Aim of the exercise :: The lines to copy are those holding the string "Open" in the entries below.

Extracted material ::
++++
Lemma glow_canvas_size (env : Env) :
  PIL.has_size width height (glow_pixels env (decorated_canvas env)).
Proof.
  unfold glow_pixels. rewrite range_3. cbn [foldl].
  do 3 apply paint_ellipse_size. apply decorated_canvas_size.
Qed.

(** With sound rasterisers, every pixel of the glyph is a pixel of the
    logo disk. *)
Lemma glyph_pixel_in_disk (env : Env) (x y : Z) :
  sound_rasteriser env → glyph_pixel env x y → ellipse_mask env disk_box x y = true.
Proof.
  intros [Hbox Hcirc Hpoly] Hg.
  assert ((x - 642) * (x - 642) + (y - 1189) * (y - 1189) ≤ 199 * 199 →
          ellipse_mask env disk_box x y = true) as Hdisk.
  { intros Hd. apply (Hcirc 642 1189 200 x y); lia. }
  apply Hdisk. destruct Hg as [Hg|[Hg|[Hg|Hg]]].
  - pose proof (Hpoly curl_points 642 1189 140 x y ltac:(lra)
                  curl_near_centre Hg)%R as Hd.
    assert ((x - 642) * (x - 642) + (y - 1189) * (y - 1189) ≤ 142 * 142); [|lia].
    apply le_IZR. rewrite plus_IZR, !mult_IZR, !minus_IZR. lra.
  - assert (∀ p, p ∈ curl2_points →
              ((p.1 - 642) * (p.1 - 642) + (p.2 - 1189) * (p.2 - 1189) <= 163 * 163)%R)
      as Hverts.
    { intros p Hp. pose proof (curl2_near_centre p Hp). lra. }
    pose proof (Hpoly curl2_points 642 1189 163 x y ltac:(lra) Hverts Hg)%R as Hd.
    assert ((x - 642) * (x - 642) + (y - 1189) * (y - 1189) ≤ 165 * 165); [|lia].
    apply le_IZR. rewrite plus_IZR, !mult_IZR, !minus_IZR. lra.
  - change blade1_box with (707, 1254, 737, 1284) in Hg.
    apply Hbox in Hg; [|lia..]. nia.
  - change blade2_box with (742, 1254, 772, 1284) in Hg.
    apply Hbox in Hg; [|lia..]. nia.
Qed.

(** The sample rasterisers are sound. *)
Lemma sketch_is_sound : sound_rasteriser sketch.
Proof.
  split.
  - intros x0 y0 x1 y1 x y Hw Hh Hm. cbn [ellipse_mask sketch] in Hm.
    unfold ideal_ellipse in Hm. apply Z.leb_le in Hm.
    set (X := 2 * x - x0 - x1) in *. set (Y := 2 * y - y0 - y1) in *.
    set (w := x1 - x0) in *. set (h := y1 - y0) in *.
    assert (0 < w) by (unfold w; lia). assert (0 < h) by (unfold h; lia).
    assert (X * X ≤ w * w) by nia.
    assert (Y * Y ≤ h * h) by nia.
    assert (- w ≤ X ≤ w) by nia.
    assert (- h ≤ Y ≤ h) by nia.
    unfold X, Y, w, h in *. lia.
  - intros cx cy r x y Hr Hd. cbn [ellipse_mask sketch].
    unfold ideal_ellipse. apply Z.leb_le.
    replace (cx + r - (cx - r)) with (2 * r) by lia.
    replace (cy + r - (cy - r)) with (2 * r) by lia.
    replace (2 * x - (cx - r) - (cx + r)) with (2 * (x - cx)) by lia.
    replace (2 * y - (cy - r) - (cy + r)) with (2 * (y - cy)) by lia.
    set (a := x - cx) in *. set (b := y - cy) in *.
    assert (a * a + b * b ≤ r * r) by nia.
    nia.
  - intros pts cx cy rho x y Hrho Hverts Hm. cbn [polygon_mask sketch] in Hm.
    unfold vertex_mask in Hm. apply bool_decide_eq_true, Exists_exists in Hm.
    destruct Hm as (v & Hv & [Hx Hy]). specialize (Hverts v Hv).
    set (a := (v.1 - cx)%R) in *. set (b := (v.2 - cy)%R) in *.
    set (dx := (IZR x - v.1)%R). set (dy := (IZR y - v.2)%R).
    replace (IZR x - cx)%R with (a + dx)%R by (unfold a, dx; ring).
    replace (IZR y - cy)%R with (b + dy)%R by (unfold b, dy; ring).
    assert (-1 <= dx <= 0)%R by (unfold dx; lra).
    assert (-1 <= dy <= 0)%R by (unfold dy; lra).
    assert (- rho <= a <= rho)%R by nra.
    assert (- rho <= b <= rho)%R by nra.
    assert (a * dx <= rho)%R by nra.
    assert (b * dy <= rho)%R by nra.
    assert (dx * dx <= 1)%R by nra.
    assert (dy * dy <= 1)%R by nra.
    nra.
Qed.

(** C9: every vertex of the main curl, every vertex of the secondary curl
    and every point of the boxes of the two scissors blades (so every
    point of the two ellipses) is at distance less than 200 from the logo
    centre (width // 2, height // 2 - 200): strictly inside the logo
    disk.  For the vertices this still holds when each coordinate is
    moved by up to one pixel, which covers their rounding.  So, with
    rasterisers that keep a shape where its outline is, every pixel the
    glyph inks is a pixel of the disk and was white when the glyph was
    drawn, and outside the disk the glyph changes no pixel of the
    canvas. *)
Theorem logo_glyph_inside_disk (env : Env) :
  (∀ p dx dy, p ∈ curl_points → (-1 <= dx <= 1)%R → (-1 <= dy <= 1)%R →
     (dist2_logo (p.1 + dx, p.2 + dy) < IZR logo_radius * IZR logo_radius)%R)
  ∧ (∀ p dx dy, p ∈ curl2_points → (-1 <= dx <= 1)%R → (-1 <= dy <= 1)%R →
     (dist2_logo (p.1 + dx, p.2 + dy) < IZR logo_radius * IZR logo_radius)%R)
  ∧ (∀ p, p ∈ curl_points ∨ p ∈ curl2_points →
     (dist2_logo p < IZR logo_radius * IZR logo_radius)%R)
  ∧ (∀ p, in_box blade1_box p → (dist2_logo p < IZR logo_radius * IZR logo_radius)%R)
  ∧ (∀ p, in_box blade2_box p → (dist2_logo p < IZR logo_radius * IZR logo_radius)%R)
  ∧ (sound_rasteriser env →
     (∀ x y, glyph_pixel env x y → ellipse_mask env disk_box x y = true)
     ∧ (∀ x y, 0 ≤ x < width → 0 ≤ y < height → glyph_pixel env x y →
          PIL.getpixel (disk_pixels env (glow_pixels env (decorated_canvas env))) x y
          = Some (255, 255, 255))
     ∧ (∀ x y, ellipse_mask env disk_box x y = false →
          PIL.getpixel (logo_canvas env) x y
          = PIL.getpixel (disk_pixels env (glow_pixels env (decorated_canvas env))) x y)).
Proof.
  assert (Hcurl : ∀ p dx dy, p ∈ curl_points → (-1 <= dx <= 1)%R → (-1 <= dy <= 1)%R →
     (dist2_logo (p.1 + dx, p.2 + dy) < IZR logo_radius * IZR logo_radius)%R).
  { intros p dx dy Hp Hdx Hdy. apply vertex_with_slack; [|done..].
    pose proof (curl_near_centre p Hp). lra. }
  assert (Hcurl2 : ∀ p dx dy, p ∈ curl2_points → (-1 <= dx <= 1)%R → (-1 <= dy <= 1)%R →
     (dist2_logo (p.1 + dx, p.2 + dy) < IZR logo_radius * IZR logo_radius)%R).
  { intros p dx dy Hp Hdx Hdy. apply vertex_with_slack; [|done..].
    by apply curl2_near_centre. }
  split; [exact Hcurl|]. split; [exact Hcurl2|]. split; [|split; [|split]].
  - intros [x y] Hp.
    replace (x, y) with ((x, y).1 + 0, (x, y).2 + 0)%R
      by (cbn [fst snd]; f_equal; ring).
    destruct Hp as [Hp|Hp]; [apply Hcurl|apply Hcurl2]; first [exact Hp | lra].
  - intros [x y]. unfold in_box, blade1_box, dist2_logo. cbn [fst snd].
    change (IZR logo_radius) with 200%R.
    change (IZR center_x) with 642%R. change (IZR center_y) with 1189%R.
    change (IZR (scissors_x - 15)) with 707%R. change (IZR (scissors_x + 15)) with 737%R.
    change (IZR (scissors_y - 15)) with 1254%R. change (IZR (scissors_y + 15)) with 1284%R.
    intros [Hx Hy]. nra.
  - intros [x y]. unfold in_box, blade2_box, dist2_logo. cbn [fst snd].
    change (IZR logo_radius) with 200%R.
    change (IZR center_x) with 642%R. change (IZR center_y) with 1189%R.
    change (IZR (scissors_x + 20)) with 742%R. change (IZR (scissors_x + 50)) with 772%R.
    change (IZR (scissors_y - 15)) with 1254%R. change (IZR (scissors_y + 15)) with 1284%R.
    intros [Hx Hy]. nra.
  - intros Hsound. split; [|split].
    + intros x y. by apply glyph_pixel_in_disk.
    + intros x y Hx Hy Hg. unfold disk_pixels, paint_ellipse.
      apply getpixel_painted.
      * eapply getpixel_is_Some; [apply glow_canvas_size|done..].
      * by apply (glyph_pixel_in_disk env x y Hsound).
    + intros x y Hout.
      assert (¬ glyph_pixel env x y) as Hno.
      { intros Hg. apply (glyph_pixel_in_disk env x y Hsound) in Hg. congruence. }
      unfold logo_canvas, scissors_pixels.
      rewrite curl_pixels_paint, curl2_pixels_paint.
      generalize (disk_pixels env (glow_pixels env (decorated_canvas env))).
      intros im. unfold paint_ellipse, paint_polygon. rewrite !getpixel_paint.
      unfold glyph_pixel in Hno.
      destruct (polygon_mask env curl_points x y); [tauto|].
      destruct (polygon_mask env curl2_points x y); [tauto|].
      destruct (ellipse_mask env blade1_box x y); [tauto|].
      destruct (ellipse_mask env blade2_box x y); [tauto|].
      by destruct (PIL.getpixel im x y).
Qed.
++++
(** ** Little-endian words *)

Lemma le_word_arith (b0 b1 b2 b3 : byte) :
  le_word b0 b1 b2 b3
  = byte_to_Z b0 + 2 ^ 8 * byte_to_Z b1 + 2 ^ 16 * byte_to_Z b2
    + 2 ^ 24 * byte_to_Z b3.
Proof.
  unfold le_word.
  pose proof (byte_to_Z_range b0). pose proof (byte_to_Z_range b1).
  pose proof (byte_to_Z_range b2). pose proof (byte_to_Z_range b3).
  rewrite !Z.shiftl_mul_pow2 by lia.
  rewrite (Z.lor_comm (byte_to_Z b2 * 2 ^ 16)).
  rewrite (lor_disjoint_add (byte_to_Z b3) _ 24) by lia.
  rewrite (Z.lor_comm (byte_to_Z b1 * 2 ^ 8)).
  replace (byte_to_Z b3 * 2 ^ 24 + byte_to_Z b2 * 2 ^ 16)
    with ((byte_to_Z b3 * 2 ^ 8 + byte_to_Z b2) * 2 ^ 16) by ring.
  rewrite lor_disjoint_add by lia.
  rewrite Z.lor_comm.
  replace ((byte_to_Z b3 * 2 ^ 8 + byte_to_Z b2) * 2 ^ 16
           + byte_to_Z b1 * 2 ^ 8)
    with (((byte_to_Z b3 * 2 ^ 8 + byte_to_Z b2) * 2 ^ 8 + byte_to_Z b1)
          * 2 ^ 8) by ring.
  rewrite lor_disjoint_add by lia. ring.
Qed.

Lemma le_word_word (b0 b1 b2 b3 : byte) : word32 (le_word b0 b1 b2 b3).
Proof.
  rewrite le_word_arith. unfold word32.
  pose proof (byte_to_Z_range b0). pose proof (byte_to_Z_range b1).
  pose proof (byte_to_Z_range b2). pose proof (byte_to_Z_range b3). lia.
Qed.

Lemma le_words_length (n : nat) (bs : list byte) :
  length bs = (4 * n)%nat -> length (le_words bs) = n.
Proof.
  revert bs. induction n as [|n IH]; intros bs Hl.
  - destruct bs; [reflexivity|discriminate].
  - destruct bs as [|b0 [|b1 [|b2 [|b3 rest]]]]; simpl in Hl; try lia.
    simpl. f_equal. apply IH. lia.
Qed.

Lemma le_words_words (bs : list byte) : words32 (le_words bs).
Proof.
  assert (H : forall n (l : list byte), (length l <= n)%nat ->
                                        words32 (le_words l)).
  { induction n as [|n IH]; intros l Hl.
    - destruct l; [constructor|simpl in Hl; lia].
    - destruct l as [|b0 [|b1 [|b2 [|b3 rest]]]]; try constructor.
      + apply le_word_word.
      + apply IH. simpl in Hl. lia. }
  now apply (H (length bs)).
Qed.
++++
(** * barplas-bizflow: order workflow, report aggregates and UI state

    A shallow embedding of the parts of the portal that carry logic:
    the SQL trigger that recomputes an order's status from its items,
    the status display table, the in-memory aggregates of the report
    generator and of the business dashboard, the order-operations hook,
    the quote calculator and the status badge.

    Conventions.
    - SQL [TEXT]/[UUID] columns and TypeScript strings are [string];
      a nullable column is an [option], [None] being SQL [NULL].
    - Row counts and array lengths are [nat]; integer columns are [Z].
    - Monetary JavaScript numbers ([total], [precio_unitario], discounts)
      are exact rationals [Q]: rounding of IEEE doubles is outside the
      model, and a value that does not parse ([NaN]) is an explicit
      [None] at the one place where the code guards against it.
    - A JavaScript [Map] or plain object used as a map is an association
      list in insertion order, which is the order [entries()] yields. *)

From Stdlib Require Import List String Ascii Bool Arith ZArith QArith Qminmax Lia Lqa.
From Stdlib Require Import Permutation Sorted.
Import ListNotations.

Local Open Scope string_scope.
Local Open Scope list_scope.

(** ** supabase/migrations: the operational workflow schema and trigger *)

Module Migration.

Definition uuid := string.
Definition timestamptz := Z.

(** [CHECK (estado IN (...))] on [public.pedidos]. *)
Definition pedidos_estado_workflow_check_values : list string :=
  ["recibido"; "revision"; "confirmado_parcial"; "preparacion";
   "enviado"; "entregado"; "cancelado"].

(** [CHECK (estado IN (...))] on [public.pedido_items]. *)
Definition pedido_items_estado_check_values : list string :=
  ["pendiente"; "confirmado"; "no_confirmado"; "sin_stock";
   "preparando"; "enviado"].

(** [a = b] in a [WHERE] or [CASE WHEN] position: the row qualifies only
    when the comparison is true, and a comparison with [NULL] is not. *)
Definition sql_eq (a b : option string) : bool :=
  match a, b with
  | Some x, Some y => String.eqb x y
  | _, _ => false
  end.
++++
Answer to this problem ::
Local Open Scope string_scope.
Local Open Scope list_scope.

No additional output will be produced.